Transfert des compétences
Sur les présidents des 12 régions du Maroc, deux ont démissionné en 2019 et auxquels deux femmes ont succédé. Il s’agit des régions Tanger-Tétouan-Al Hoceima et Guelmim-Oued Noun. Tous les présidents des conseils régionaux sans exception ont été confrontés à des difficultés de taille. Censés élaborer des projets pour stimuler la création d’emploi et améliorer le quotidien des citoyens, les Plans de développement régionaux (PDR) sont un exemple concret de l’impuissance des conseils régionaux. S’ils sont autonomes d’un point de vue réglementaire, les conseils des régions ont été freinés dans leur élan par la nécessité de coordonner avec les provinces et les communes, sans oublier l’exigence d’une concordance des PDR avec les orientations des politiques publiques de l’État.

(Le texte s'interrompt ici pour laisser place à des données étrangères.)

(** X8.  Once the commit of line 368 has succeeded, the failure of the
    notifications changes nothing: whatever the namespace and the records,
    [process_listings] returns normally, no rollback is issued, and the
    table is the view the merge loop produced (it is the table of before
    when the notify-set is empty). *)
Theorem notification_failure_keeps_the_commit (G : gmap string pyobj)
    (listings : list db_listing_entry) (config : Config) (w : World) :
  hd true (commit_script w) = true ->
  let w' := fst (process_listings G listings config w) in
  snd (process_listings G listings config w) = Return tt
  /\ count is_rollback (new_events w w') = 0%nat
  /\ exists new_listings,
       snd (merge_loop G listings [] w) = Return new_listings
       /\ store w' = match new_listings with
                     | [] => store w
                     | _ => session (fst (merge_loop G listings [] w))
                     end.
Proof.
  intros Hc.
  destruct (merge_loop_frame G listings [] w) as (w1 & nl & evs & Hm & Hs & He).
  assert (Hr : count is_rollback evs = 0%nat).
  { apply count_zero. eapply Forall_impl; [exact He|]. by intros []. }
  cbv zeta. rewrite Hm. cbn [fst snd].
  destruct nl as [|k nl].
  - assert (Hp : process_listings G listings config w = (w1, Return tt)).
    { unfold process_listings, try_except.
      by rewrite (bind_return _ _ _ _ _ Hm). }
    rewrite Hp. cbn [fst snd]. split_and!; [done| |].
    + rewrite Hs. unfold new_events. cbn [trace]. by rewrite drop_app_length.
    + exists []. split; [done|]. by rewrite Hs.
  - assert (Hc1 : hd true (commit_script w1) = true) by (by rewrite Hs).
    destruct (commit_and_notify_committed (k :: nl) config w1 ltac:(done) Hc1)
      as (w2 & sends & Hcn & Hst2 & Hse2 & Htr2 & Hsends).
    assert (Hp : process_listings G listings config w = (w2, Return tt)).
    { unfold process_listings. apply try_except_return.
      by rewrite (bind_return _ _ _ _ _ Hm). }
    rewrite Hp. cbn [fst snd]. split_and!; [done| |].
    + unfold new_events. rewrite Htr2, Hs. cbn [trace].
      rewrite <- app_assoc, drop_app_length, count_app, Hr, count_cons.
      cbn [is_rollback]. apply count_zero.
      eapply Forall_impl; [exact Hsends|]. by intros [].
    + exists (k :: nl). by split.
Qed.

Lemma notification_failure_keeps_the_commit_witness :
  let r := mk_listing (U "https://example.org/zip/d/sofa/7001234567.html")
                      (U "sofa") (U "7001234567") [] (U "3h ago")
                      (U "Brooklyn") (U "2024-01-01 00:00:00") false in
  let config := mk_config [U "https://example.org/search/zip"]
                          (mk_email true) true in
  let G := <["db" := MappedClass]> main_globals in
  let run := process_listings G [r] config (start ∅ [] [] [] [false]) in
  snd run = Return tt
  /\ store (fst run) !! U "7001234567" = Some r
  /\ count is_failed_notification (trace (fst run)) = 1%nat
  /\ count is_rollback (trace (fst run)) = 0%nat.
Proof.
  intros r config G run.
  destruct (notification_failure_keeps_the_commit G [r] config
              (start ∅ [] [] [] [false]) eq_refl) as (H1 & H2 & _).
  split_and!; [exact H1 | vm_compute; reflexivity | vm_compute; reflexivity
               | exact H2].
Defined.

(** ** Inserts *)

Lemma added_ids_app a b : added_ids (a ++ b) = added_ids a ++ added_ids b.
Proof. unfold added_ids. apply omap_app. Qed.

(** One record: at most one insert, of an identity the session did not
    hold and holds afterwards; what the session held it still holds. *)
Lemma merge_listing_adds G l nl w :
  exists w1 r evs,
    merge_listing G l nl w = (w1, r)
    /\ session_step w w1 evs
    /\ (forall k, is_Some (session w !! k) -> is_Some (session w1 !! k))
    /\ (forall k, k ∈ added_ids evs ->
          added_ids evs = [k] /\ session w !! k = None
          /\ is_Some (session w1 !! k)).
Proof.
  unfold merge_listing, query_first, load_global.
  destruct w as [st se pages qs cs ss tr].
  destruct (G !! "db") as [[|]|]; py_unfold; cbn.
  - destruct (hd true qs); cbn;
      [|eexists _, _, []; split_and!; [reflexivity| |done|];
        [unfold session_step; cbn; by rewrite app_nil_r
        |intros k Hk; by apply elem_of_nil in Hk]].
    destruct (se !! cl_id l) as [row|] eqn:Hrow; cbn;
      [destruct (notified row); cbn|].
    + eexists _, _, []. split_and!; [reflexivity| |done|].
      * unfold session_step; cbn. by rewrite app_nil_r.
      * intros k Hk. by apply elem_of_nil in Hk.
    + eexists _, _, [EvSetNotified (cl_id l)].
      split_and!; [reflexivity| | |].
      * unfold session_step; cbn. reflexivity.
      * intros k Hk. cbn. rewrite lookup_alter. case_decide; [|done].
        subst k. rewrite Hrow. by eexists.
      * intros k Hk. by apply elem_of_nil in Hk.
    + eexists _, _, [EvAdd l; EvLog (NewListing (title l))].
      split_and!; [reflexivity| | |].
      * unfold session_step; cbn. by rewrite <- app_assoc.
      * intros k [r Hk]. cbn. destruct (decide (cl_id l = k)) as [->|Hne].
        -- rewrite lookup_insert_eq. by eexists.
        -- rewrite lookup_insert_ne by done. by eexists.
      * intros k Hk. cbn in Hk. apply list_elem_of_singleton in Hk. subst k.
        split_and!; [done|done|]. cbn. rewrite lookup_insert_eq. by eexists.
  - eexists _, _, []. split_and!; [reflexivity| |done|].
    + unfold session_step; cbn. by rewrite app_nil_r.
    + intros k Hk. by apply elem_of_nil in Hk.
  - eexists _, _, []. split_and!; [reflexivity| |done|].
    + unfold session_step; cbn. by rewrite app_nil_r.
    + intros k Hk. by apply elem_of_nil in Hk.
Qed.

Le ministre de l’Intérieur, par le biais de la Direction général des collectivités territoriales, a rejeté des PDR ou demandé leur révision parce que leur montage financier était impossible à tenir. L’autonomie financière étant acquise, les élus s’en sont donnés à cœur joie en imaginant des projets qu’il est quasiment impossible de réaliser. Avec l’entrée en vigueur de la loi sur la déconcentration, les compétences de l’État central seront réduites au profit des collectivités territoriales. Les régions seront-elles capables de faire bon usage de leurs nouvelles prérogatives? La réponse durant le prochain mandat…
Des blocages répétitifs et un firewall nommé tutelle
Plusieurs conseils régionaux connaissent des blocages à cause des divergences entre leurs membres. L’exemple le plus frappant est celui de la région Drâa-Tafilalet. Depuis 2019, aucun projet n’a pu être exécuté à cause de la non-adoption du budget du Conseil. L’opposition bloque tout projet préparé par le président et son équipe. L’Intérieur, via le wali de la région, a dû intervenir à plusieurs reprises pour débloquer la situation. En effet, l’Intérieur continue à surveiller le fonctionnement des conseils régionaux à travers les procès-verbaux (PV) des sessions transmis aux walis. Ces derniers peuvent s’opposer à leur exécution s’ils constatent des irrégularités ou des dépassements des prérogatives. Le visa du wali est aussi nécessaire pour l’application de certaines décisions du Conseil,comme le programme de développement et le schéma d’aménagement du territoire, en plus de l’organisation de l’administration de la région, la gestion déléguée et toutes décisions ayant un impact sur les dépenses et les recettes de la région.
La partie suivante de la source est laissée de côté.